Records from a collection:
◇ ◇ ◇
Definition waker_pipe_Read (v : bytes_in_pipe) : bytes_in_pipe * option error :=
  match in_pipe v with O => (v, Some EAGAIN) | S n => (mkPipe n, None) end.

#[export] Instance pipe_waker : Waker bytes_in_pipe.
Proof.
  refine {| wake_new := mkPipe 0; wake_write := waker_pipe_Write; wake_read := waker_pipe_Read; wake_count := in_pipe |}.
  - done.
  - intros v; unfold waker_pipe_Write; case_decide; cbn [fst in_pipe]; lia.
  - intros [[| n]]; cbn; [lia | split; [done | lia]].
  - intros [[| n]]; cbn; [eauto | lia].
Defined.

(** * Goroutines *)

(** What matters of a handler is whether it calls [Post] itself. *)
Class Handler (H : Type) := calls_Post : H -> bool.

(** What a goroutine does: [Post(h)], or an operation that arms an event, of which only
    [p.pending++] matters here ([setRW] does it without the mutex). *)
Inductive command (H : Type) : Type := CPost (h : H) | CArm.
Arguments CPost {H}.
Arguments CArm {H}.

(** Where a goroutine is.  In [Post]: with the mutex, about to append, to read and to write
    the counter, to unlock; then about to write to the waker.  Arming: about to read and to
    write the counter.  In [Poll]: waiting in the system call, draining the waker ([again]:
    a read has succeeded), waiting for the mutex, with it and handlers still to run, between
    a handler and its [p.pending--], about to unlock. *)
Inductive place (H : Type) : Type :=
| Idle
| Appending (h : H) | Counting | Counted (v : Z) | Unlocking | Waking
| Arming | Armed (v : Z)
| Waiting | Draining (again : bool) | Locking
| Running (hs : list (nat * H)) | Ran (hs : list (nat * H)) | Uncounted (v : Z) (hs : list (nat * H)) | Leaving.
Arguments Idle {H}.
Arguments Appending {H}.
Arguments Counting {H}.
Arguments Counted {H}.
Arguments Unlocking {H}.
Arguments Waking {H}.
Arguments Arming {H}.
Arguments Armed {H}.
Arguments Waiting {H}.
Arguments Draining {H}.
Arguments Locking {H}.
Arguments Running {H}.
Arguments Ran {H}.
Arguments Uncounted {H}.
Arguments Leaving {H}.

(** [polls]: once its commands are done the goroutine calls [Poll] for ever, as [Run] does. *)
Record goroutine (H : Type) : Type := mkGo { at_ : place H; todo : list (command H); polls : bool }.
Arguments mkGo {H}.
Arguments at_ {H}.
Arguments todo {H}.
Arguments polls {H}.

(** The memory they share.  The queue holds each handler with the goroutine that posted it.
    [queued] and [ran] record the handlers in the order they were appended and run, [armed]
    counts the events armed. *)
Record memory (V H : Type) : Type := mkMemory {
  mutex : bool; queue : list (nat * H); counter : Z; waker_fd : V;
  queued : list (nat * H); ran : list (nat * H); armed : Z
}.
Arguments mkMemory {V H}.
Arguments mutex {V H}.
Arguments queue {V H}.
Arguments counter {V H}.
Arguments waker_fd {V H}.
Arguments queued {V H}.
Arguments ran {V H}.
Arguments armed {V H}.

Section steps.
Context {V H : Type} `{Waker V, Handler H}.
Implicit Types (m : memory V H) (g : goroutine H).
◇ ◇ ◇
WHAT NEEDS TO BE DONE ▸ Exactly how many lines in the records contain the string "about"? Give that number alone.

OUTPUT OF THE TASK ▸ 3